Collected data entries

#####

(** Boolean guards to propositions, then arithmetic. *)
Ltac bool_lia :=
  repeat match goal with
  | H : (_ && _) = true |- _ => apply andb_true_iff in H as [? ?]
  | H : (_ || _) = false |- _ => apply orb_false_iff in H as [? ?]
  | H : negb _ = true |- _ => apply negb_true_iff in H
  | H : negb _ = false |- _ => apply negb_false_iff in H
  | H : (_ <? _) = true |- _ => apply Z.ltb_lt in H
  | H : (_ <? _) = false |- _ => apply Z.ltb_ge in H
  | H : (_ <=? _) = true |- _ => apply Z.leb_le in H
  | H : (_ <=? _) = false |- _ => apply Z.leb_gt in H
  | H : (_ =? _) = true |- _ => apply Z.eqb_eq in H
  | H : (_ =? _) = false |- _ => apply Z.eqb_neq in H
  end; lia.
Definition segment_encryptor_create (public_key_pem_path : bytes) : Res SegmentEncryptor :=
  match recorder_public_key_load_pem public_key_pem_path with
  | (RECORDER_CRYPTO_OK, Some k) =>
      Ok (mkSegmentEncryptor k (replicate 32 0) [0; 0; 0; 0] 0 false)
  | _ => Err EUNSET
  end.

Definition segment_decryptor_create (private_key_pem_path : bytes) : Res SegmentDecryptor :=
  match recorder_private_key_load_pem private_key_pem_path with
  | (RECORDER_CRYPTO_OK, Some k) => Ok (mkSegmentDecryptor k)
  | _ => Err EUNSET
  end.

Definition segment_header_encoded_size : Z := SEGMENT_HEADER_FIXED_SIZE.
Definition segment_footer_encoded_size : Z :=
  SEGMENT_FOOTER_BODY_SIZE + SEGMENT_FOOTER_TRAILER_SIZE.

(** * Writing *)

(** [memset(dst, 0, width); memcpy(dst, s, strnlen(s, max))] *)
Definition put_cstr (width max : Z) (s : bytes) : bytes :=
  let t := ztake max (cstr s) in t ++ replicate (Z.to_nat (width - zlen t)) 0.

Definition encryption_extension (nonce_prefix wrapped_dek : bytes) : bytes :=
  let extension_len :=
    SEGMENT_ENCRYPTION_EXTENSION_FIXED_SIZE + SEGMENT_NONCE_PREFIX_SIZE + zlen wrapped_dek in
  SEGMENT_ENCRYPTION_EXTENSION_MAGIC
  ++ write_u32_le SEGMENT_ENCRYPTION_EXTENSION_VERSION
  ++ write_u32_le (u32 extension_len)
  ++ write_u32_le SEGMENT_KEY_WRAP_RSA_OAEP_SHA256
  ++ write_u32_le SEGMENT_CIPHER_AES_256_GCM
  ++ write_u32_le (u32 (zlen wrapped_dek))
  ++ write_u32_le SEGMENT_NONCE_PREFIX_SIZE
  ++ nonce_prefix
  ++ wrapped_dek.

(** Bytes 0..147 of the fixed header. *)
Definition header_prefix (header : SegmentHeader) (extension_len dict_len : Z) : bytes :=
  RECORDER_SEGMENT_MAGIC
  ++ write_u32_le RECORDER_SEGMENT_VERSION
  ++ write_u32_le (u32 (SEGMENT_HEADER_FIXED_SIZE + u32 extension_len))
  ++ write_u32_le (sh_flags header)
  ++ write_u64_le (sh_segment_seq header)
  ++ write_u32_le (sh_boot_seq header)
  ++ put_cstr RECORDER_BOOT_ID_SIZE RECORDER_BOOT_ID_SIZE (sh_boot_id header)
  ++ put_cstr RECORDER_SEGMENT_TZ_SIZE (RECORDER_SEGMENT_TZ_SIZE - 1) (sh_timezone header)
  ++ write_u64_le (sh_first_realtime_ts header)
  ++ write_u64_le (sh_first_monotonic_ts header)
  ++ write_u32_le (u32 dict_len).

Definition header_crc (prefix extension : bytes) : Z :=
  let crc := recorder_crc32 prefix 148 in
  if zlen extension =? 0 then crc
  else Z.lxor crc (recorder_crc32 extension (zlen extension)).

Definition fixed_header (header : SegmentHeader) (extension : bytes) (dict_len : Z) : bytes :=
  let prefix := header_prefix header (zlen extension) dict_len in
  prefix ++ write_u32_le (header_crc prefix extension).

(** The key material an encrypted header draws: DEK, nonce prefix and wrapped
    DEK, or the failure of one of the three calls. *)
Definition header_key_material (draw : nat) (encryptor : SegmentEncryptor)
  : Res (bytes * bytes * bytes) * nat :=
  match recorder_crypto_random draw SEGMENT_DEK_SIZE with
  | (RECORDER_CRYPTO_OK, dek, draw1) =>
      match recorder_crypto_random draw1 SEGMENT_NONCE_PREFIX_SIZE with
      | (RECORDER_CRYPTO_OK, nonce_prefix, draw2) =>
          match recorder_crypto_wrap_dek draw2 (se_public_key encryptor) dek with
          | (RECORDER_CRYPTO_OK, wrapped_dek, draw3) =>
              if UINT32_MAX - SEGMENT_HEADER_FIXED_SIZE
                 - SEGMENT_ENCRYPTION_EXTENSION_FIXED_SIZE - SEGMENT_NONCE_PREFIX_SIZE
                 <? zlen wrapped_dek
              then (Err EOVERFLOW, draw3)
              else (Ok (dek, nonce_prefix, wrapped_dek), draw3)
          | (_, _, draw3) => (Err EUNSET, draw3)
          end
      | (_, _, draw2) => (Err EUNSET, draw2)
      end
  | (_, _, draw1) => (Err EUNSET, draw1)
  end.
(* ===== verification/SegmentScan.v ===== *)
(** * The scanner on well-formed, torn and arbitrary input

    Loop lemmas for [scan_loop] (src/src/segment.c, segment_scan_impl): fuel,
    bounds, independence of bytes past the end, complete and torn frames, and
    truncation to the committed end. *)
From S2P Require Import Prelude Bytes Crypto Segment SegmentImage.

Section scan.
Context `{L : SegmentLib} {T : Type}.
Context (header : SegmentHeader) (dict : bytes) (encrypted : bool) (dek np : bytes).
Context (cb : option (segment_frame_cb T)) (minoff : Z).

Abbreviation loop fuel buf size off idx ctx :=
  (scan_loop fuel buf size header dict encrypted dek np cb minoff off off idx ctx).

(** ** Local facts about one round *)
Lemma footer_at_take p r remaining :
  r <= remaining → footer_at p remaining = None → footer_at (ztake r p) r = None.
Proof.
  intros Hr. unfold footer_at, SEGMENT_FOOTER_BODY_SIZE, SEGMENT_FOOTER_TRAILER_SIZE.
  destruct (Z.leb_spec (36 + 12) r); [|done].
  rewrite slice_ztake by lia. rewrite !zdrop_ztake by lia. rewrite !read_u32_le_ztake by lia.
  rewrite ztake_ztake by lia. rewrite slice_ztake by lia.
  destruct (Z.leb_spec (36 + 12) remaining); [|lia]. cbn [andb].
  destruct (_ && _); [|done]. by destruct (_ =? _).
Qed.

#####

**PROBLEM TO SOLVE:**
Once you find the line with "bounds, independence of" in the entries above, output it and each line after it up to and including the line with "Lemma footer_at_take p", and nothing else.

**FINISHED TASK:**
    bounds, independence of bytes past the end, complete and torn frames, and
    truncation to the committed end. *)
From S2P Require Import Prelude Bytes Crypto Segment SegmentImage.

Section scan.
Context `{L : SegmentLib} {T : Type}.
Context (header : SegmentHeader) (dict : bytes) (encrypted : bool) (dek np : bytes).
Context (cb : option (segment_frame_cb T)) (minoff : Z).

Abbreviation loop fuel buf size off idx ctx :=
  (scan_loop fuel buf size header dict encrypted dek np cb minoff off off idx ctx).

(** ** Local facts about one round *)
Lemma footer_at_take p r remaining :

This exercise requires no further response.